Lemma stable_world (S : World -> Prop) : (forall w w', still w w' -> S w -> S w') -> stable (fun w _ => S w).
Proof. intros HS w w' n n' Hs _. by apply HS. Qed.
Lemma stable_asked j : stable (fun w _ => asked j w).
Proof.
  apply stable_world. intros w w' Hs (Hg & Hj & Hv). split; [by eapply good_still|]. destruct Hs as [(_ & [Ej _] & _) _]. by rewrite Ej.
Qed.
Lemma held_still w w' : still w w' -> held w -> held w'.
Proof. intros [(Hp & _) Hc]. by apply held_kept. Qed.
Lemma only_still w w' S : still w w' -> only w tj S -> only w' tj S.
Proof. intros [(_ & Hj & _) _]. by apply only_kept. Qed.
Lemma granted_still w w' : still w w' -> granted w -> granted w'.
Proof.
  intros Hs [[Hh Hj]|[Hj|Hc]]; [left|right; left|right; right].
  - split; [by eapply held_still|by eapply only_still].
  - by eapply only_still.
  - destruct Hs as [_ Hk]. by apply (only_kept w).
Qed.
Lemma cleared_still w w' : still w w' -> cleared w -> cleared w'.
Proof. intros Hs [Hc Hj]. split; [destruct Hs as [_ Hk]; by apply (only_kept w)|by eapply only_still]. Qed.
Lemma asked_recorded j w : asked j w -> held w /\ only w tj readable.
Proof.
  intros (Hg & Hj & _). split; [by apply good_held|]. destruct Hg as (Hl & _). pose proof (lv_bound _ Hl) as [].
  eapply only_weaken; [exact bd_j|]. intros x ->. by exists j.
Qed.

========================================

TASK BRIEF:
Your answer must be the data above, copied exactly from its first line through the line containing "Lemma only_still w", and nothing more.

THE COMPLETED TASK:
Lemma stable_world (S : World -> Prop) : (forall w w', still w w' -> S w -> S w') -> stable (fun w _ => S w).
Proof. intros HS w w' n n' Hs _. by apply HS. Qed.
Lemma stable_asked j : stable (fun w _ => asked j w).
Proof.
  apply stable_world. intros w w' Hs (Hg & Hj & Hv). split; [by eapply good_still|]. destruct Hs as [(_ & [Ej _] & _) _]. by rewrite Ej.
Qed.
Lemma held_still w w' : still w w' -> held w -> held w'.
Proof. intros [(Hp & _) Hc]. by apply held_kept. Qed.
Lemma only_still w w' S : still w w' -> only w tj S -> only w' tj S.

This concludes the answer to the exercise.